## Task statement
Write out each line of the material below exactly as given.

★ ★ ★ ★

(* ===== verification/HandshakeFacts.v ===== *)
(** Tools for the handshake: taking runs of the interaction programs apart and building them, their
    execution under an environment, and the runs that succeed. *)

From Stdlib Require Import ZArith Lia.
From Stdlib Require Import Strings.Byte.
From stdpp Require Import base tactics numbers option list strings.
From S2P Require Import Prelude RustStd SockAddr Errors Pairing Peer Proto Handshake.

(** Takes a run apart, one interaction at a time, splitting on the answers. *)
Ltac runs_step H :=
  cbn -[hmac_sign hmac_verify PairingAuthenticator_generate PeerId_bytes TIMEOUT_ERR NOT_FOUND_ERR AUTH_ERR] in H;
  lazymatch type of H with
  | runs (HRet _) _ _ => inversion H; subst; clear H
  | runs (mret _) _ _ => inversion H; subst; clear H
  | runs HPanic _ _ => inversion H; subst; clear H
  | runs (match ?x with _ => _ end) _ _ => destruct x eqn:?; runs_step H
  | runs (try_parse ?x _) _ _ => destruct x; runs_step H
  | runs (or_panic (unwrap_res ?x) ≫= _) _ _ => destruct x eqn:?; runs_step H
  | runs (or_panic ?x ≫= _) _ _ => destruct x eqn:?; runs_step H
  | runs (hs_bind_fix _ (or_panic (unwrap_res ?x))) _ _ => destruct x eqn:?; runs_step H
  | runs (hs_bind_fix _ (or_panic ?x)) _ _ => destruct x eqn:?; runs_step H
  | runs _ _ _ => inversion H; subst; clear H;
      match goal with H' : runs _ _ _ |- _ => runs_step H' end
  end.
Tactic Notation "runs_inv" hyp(H) := runs_step H.

(** Splits on the unit results and turns the verified tag into the signature. *)
Ltac units :=
  repeat match goal with u : unit |- _ => destruct u end;
  repeat match goal with H : hmac_verify _ _ _ = Ok tt |- _ => apply hmac_verify_Ok in H; subst end.

(** Builds a run, using the equations of the context for what the program computes. *)
Ltac runs_go :=
  repeat (cbn -[hmac_sign hmac_verify PairingAuthenticator_generate PeerId_bytes];
    first [ apply runs_ret | apply runs_panic | apply runs_now | apply runs_send | apply runs_next
          | apply runs_candidate | apply runs_spawn
          | match goal with E : PairingAuthenticator_generate _ _ = _ |- _ => rewrite E end
          | rewrite hmac_verify_sign ]).

Section Facts.
Context {C : CryptoLib}.

(** Every program ends under every environment, in one way. *)
Lemma hs_exec_runs {A} (e : env) (p : hs A) : forall before,
  runs p (snd (hs_exec e before p)) (fst (hs_exec e before p)) /\ answered e before (snd (hs_exec e before p)).
Proof.
  induction p as [a| |k IH|m k IH|k IH|id k IH|id conn k IH]; intros before; cbn.
  1,2: split; constructor.
  all: match goal with |- context [hs_exec ?e ?b ?q] =>
         assert (runs q (snd (hs_exec e b q)) (fst (hs_exec e b q)) /\ answered e b (snd (hs_exec e b q)))
           as [? ?] by apply IH; destruct (hs_exec e b q) end;
       cbn in *; split_and!; by try constructor.
Qed.

Lemma hs_deterministic {A} (e : env) (p : hs A) : forall before t1 o1 t2 o2,
  runs p t1 o1 -> answered e before t1 -> runs p t2 o2 -> answered e before t2 -> t1 = t2 /\ o1 = o2.
Proof.
  induction p as [a| |k IH|m k IH|k IH|id k IH|id conn k IH]; intros before t1 o1 t2 o2 H1 A1 H2 A2;
    inversion H1; subst; inversion H2; subst; try done; cbn in A1, A2; destruct A1 as [E1 A1], A2 as [E2 A2];
    subst; match type of A1 with answered _ _ ?x => match type of A2 with answered _ _ ?y =>
      assert (x = y /\ o1 = o2) as [-> ->] by (eapply IH; [| exact A1 | | exact A2]; eassumption) end end; done.
Qed.

(** The runs that succeed. *)
Context {L : CryptoLaws C}.

Lemma connect_runs_Ok me conn peer t p :
  runs (connect me conn peer) t (Val (Ok p)) ->
  exists now code, PairingAuthenticator_generate (pc_auth peer) now = Ok code /\
    t = connect_trace me conn peer now code /\
    p = mkPeer (pm_id (pc_metadata peer)) Client (pc_metadata peer) conn.
Proof. unfold connect. intros H. runs_inv H; try done. units. eauto. Qed.

Lemma accept_runs_Ok me conn t p :
  runs (accept me conn) t (Val (Ok p)) ->
  exists id peer now code, PairingAuthenticator_generate (pc_auth peer) now = Ok code /\
    t = accept_trace me conn id peer now code /\
    p = mkPeer (pm_id (pc_metadata peer)) Server (pc_metadata peer) conn.
Proof. unfold accept. intros H. runs_inv H; try done. units. eauto 10. Qed.

Lemma connect_runs_trace me conn peer now code :
  PairingAuthenticator_generate (pc_auth peer) now = Ok code ->
  runs (connect me conn peer) (connect_trace me conn peer now code)
    (Val (Ok (mkPeer (pm_id (pc_metadata peer)) Client (pc_metadata peer) conn))).
Proof. intros Hg. unfold connect, connect_trace. runs_go. Qed.

Lemma accept_runs_trace me conn id peer now code :
  PairingAuthenticator_generate (pc_auth peer) now = Ok code ->
  runs (accept me conn) (accept_trace me conn id peer now code)
    (Val (Ok (mkPeer (pm_id (pc_metadata peer)) Server (pc_metadata peer) conn))).
Proof. intros Hg. unfold accept, accept_trace. runs_go. Qed.

(** A handler is spawned last, by a run that succeeds. *)
Lemma accept_spawn_inv me conn t1 id c t2 o :
  runs (accept me conn) (t1 ++ ASpawn id c :: t2) o ->
  exists rid peer now code, PairingAuthenticator_generate (pc_auth peer) now = Ok code /\
    t1 ++ [ASpawn id c] = accept_trace me conn rid peer now code.
Proof.
  intros H. remember (t1 ++ ASpawn id c :: t2) as t eqn:E. symmetry in E. revert E. generalize dependent t2.
  unfold accept in H. runs_inv H; intros t2 E; units.
  all: do 8 (try (destruct t1 as [|? t1]; [try discriminate E | first [discriminate E | injection E as -> E]])).
  all: try discriminate E.
  all: injection E as -> -> _; do 4 eexists; split; [eassumption | reflexivity].
Qed.

Lemma connect_spawn_inv me conn peer t1 id c t2 o :
  runs (connect me conn peer) (t1 ++ ASpawn id c :: t2) o ->
  exists now code, PairingAuthenticator_generate (pc_auth peer) now = Ok code /\
    t1 ++ [ASpawn id c] = connect_trace me conn peer now code.
Proof.
  intros H. remember (t1 ++ ASpawn id c :: t2) as t eqn:E. symmetry in E. revert E. generalize dependent t2.
  unfold connect in H. runs_inv H; intros t2 E; units.
  all: do 7 (try (destruct t1 as [|? t1]; [try discriminate E | first [discriminate E | injection E as -> E]])).
  all: try discriminate E.
  all: injection E as -> -> _; do 2 eexists; split; [eassumption | reflexivity].
Qed.

End Facts.

(** ** The messages are well formed *)

Section Messages.
Context {U : UnicodeTables} {C : CryptoLib} {L : CryptoLaws C}.

Lemma wf_request me key data : PeerId_valid me = true -> Connection_wf (Request me (hmac_sign key data)) = true.
Proof. intros Hc. cbn. rewrite Hc. unfold zlen. by rewrite hmac_sign_length. Qed.
Lemma wf_response key data : Connection_wf (Response (hmac_sign key data)) = true.
Proof. cbn. unfold zlen. by rewrite hmac_sign_length. Qed.

End Messages.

★ ★ ★ ★

## Result
(* ===== verification/HandshakeFacts.v ===== *)
(** Tools for the handshake: taking runs of the interaction programs apart and building them, their
    execution under an environment, and the runs that succeed. *)

From Stdlib Require Import ZArith Lia.
From Stdlib Require Import Strings.Byte.
From stdpp Require Import base tactics numbers option list strings.
From S2P Require Import Prelude RustStd SockAddr Errors Pairing Peer Proto Handshake.

(** Takes a run apart, one interaction at a time, splitting on the answers. *)
Ltac runs_step H :=
  cbn -[hmac_sign hmac_verify PairingAuthenticator_generate PeerId_bytes TIMEOUT_ERR NOT_FOUND_ERR AUTH_ERR] in H;
  lazymatch type of H with
  | runs (HRet _) _ _ => inversion H; subst; clear H
  | runs (mret _) _ _ => inversion H; subst; clear H
  | runs HPanic _ _ => inversion H; subst; clear H
  | runs (match ?x with _ => _ end) _ _ => destruct x eqn:?; runs_step H
  | runs (try_parse ?x _) _ _ => destruct x; runs_step H
  | runs (or_panic (unwrap_res ?x) ≫= _) _ _ => destruct x eqn:?; runs_step H
  | runs (or_panic ?x ≫= _) _ _ => destruct x eqn:?; runs_step H
  | runs (hs_bind_fix _ (or_panic (unwrap_res ?x))) _ _ => destruct x eqn:?; runs_step H
  | runs (hs_bind_fix _ (or_panic ?x)) _ _ => destruct x eqn:?; runs_step H
  | runs _ _ _ => inversion H; subst; clear H;
      match goal with H' : runs _ _ _ |- _ => runs_step H' end
  end.
Tactic Notation "runs_inv" hyp(H) := runs_step H.

(** Splits on the unit results and turns the verified tag into the signature. *)
Ltac units :=
  repeat match goal with u : unit |- _ => destruct u end;
  repeat match goal with H : hmac_verify _ _ _ = Ok tt |- _ => apply hmac_verify_Ok in H; subst end.

(** Builds a run, using the equations of the context for what the program computes. *)
Ltac runs_go :=
  repeat (cbn -[hmac_sign hmac_verify PairingAuthenticator_generate PeerId_bytes];
    first [ apply runs_ret | apply runs_panic | apply runs_now | apply runs_send | apply runs_next
          | apply runs_candidate | apply runs_spawn
          | match goal with E : PairingAuthenticator_generate _ _ = _ |- _ => rewrite E end
          | rewrite hmac_verify_sign ]).

Section Facts.
Context {C : CryptoLib}.

(** Every program ends under every environment, in one way. *)
Lemma hs_exec_runs {A} (e : env) (p : hs A) : forall before,
  runs p (snd (hs_exec e before p)) (fst (hs_exec e before p)) /\ answered e before (snd (hs_exec e before p)).
Proof.
  induction p as [a| |k IH|m k IH|k IH|id k IH|id conn k IH]; intros before; cbn.
  1,2: split; constructor.
  all: match goal with |- context [hs_exec ?e ?b ?q] =>
         assert (runs q (snd (hs_exec e b q)) (fst (hs_exec e b q)) /\ answered e b (snd (hs_exec e b q)))
           as [? ?] by apply IH; destruct (hs_exec e b q) end;
       cbn in *; split_and!; by try constructor.
Qed.

Lemma hs_deterministic {A} (e : env) (p : hs A) : forall before t1 o1 t2 o2,
  runs p t1 o1 -> answered e before t1 -> runs p t2 o2 -> answered e before t2 -> t1 = t2 /\ o1 = o2.
Proof.
  induction p as [a| |k IH|m k IH|k IH|id k IH|id conn k IH]; intros before t1 o1 t2 o2 H1 A1 H2 A2;
    inversion H1; subst; inversion H2; subst; try done; cbn in A1, A2; destruct A1 as [E1 A1], A2 as [E2 A2];
    subst; match type of A1 with answered _ _ ?x => match type of A2 with answered _ _ ?y =>
      assert (x = y /\ o1 = o2) as [-> ->] by (eapply IH; [| exact A1 | | exact A2]; eassumption) end end; done.
Qed.

(** The runs that succeed. *)
Context {L : CryptoLaws C}.

Lemma connect_runs_Ok me conn peer t p :
  runs (connect me conn peer) t (Val (Ok p)) ->
  exists now code, PairingAuthenticator_generate (pc_auth peer) now = Ok code /\
    t = connect_trace me conn peer now code /\
    p = mkPeer (pm_id (pc_metadata peer)) Client (pc_metadata peer) conn.
Proof. unfold connect. intros H. runs_inv H; try done. units. eauto. Qed.

Lemma accept_runs_Ok me conn t p :
  runs (accept me conn) t (Val (Ok p)) ->
  exists id peer now code, PairingAuthenticator_generate (pc_auth peer) now = Ok code /\
    t = accept_trace me conn id peer now code /\
    p = mkPeer (pm_id (pc_metadata peer)) Server (pc_metadata peer) conn.
Proof. unfold accept. intros H. runs_inv H; try done. units. eauto 10. Qed.

Lemma connect_runs_trace me conn peer now code :
  PairingAuthenticator_generate (pc_auth peer) now = Ok code ->
  runs (connect me conn peer) (connect_trace me conn peer now code)
    (Val (Ok (mkPeer (pm_id (pc_metadata peer)) Client (pc_metadata peer) conn))).
Proof. intros Hg. unfold connect, connect_trace. runs_go. Qed.

Lemma accept_runs_trace me conn id peer now code :
  PairingAuthenticator_generate (pc_auth peer) now = Ok code ->
  runs (accept me conn) (accept_trace me conn id peer now code)
    (Val (Ok (mkPeer (pm_id (pc_metadata peer)) Server (pc_metadata peer) conn))).
Proof. intros Hg. unfold accept, accept_trace. runs_go. Qed.

(** A handler is spawned last, by a run that succeeds. *)
Lemma accept_spawn_inv me conn t1 id c t2 o :
  runs (accept me conn) (t1 ++ ASpawn id c :: t2) o ->
  exists rid peer now code, PairingAuthenticator_generate (pc_auth peer) now = Ok code /\
    t1 ++ [ASpawn id c] = accept_trace me conn rid peer now code.
Proof.
  intros H. remember (t1 ++ ASpawn id c :: t2) as t eqn:E. symmetry in E. revert E. generalize dependent t2.
  unfold accept in H. runs_inv H; intros t2 E; units.
  all: do 8 (try (destruct t1 as [|? t1]; [try discriminate E | first [discriminate E | injection E as -> E]])).
  all: try discriminate E.
  all: injection E as -> -> _; do 4 eexists; split; [eassumption | reflexivity].
Qed.

Lemma connect_spawn_inv me conn peer t1 id c t2 o :
  runs (connect me conn peer) (t1 ++ ASpawn id c :: t2) o ->
  exists now code, PairingAuthenticator_generate (pc_auth peer) now = Ok code /\
    t1 ++ [ASpawn id c] = connect_trace me conn peer now code.
Proof.
  intros H. remember (t1 ++ ASpawn id c :: t2) as t eqn:E. symmetry in E. revert E. generalize dependent t2.
  unfold connect in H. runs_inv H; intros t2 E; units.
  all: do 7 (try (destruct t1 as [|? t1]; [try discriminate E | first [discriminate E | injection E as -> E]])).
  all: try discriminate E.
  all: injection E as -> -> _; do 2 eexists; split; [eassumption | reflexivity].
Qed.

End Facts.

(** ** The messages are well formed *)

Section Messages.
Context {U : UnicodeTables} {C : CryptoLib} {L : CryptoLaws C}.

Lemma wf_request me key data : PeerId_valid me = true -> Connection_wf (Request me (hmac_sign key data)) = true.
Proof. intros Hc. cbn. rewrite Hc. unfold zlen. by rewrite hmac_sign_length. Qed.
Lemma wf_response key data : Connection_wf (Response (hmac_sign key data)) = true.
Proof. cbn. unfold zlen. by rewrite hmac_sign_length. Qed.

End Messages.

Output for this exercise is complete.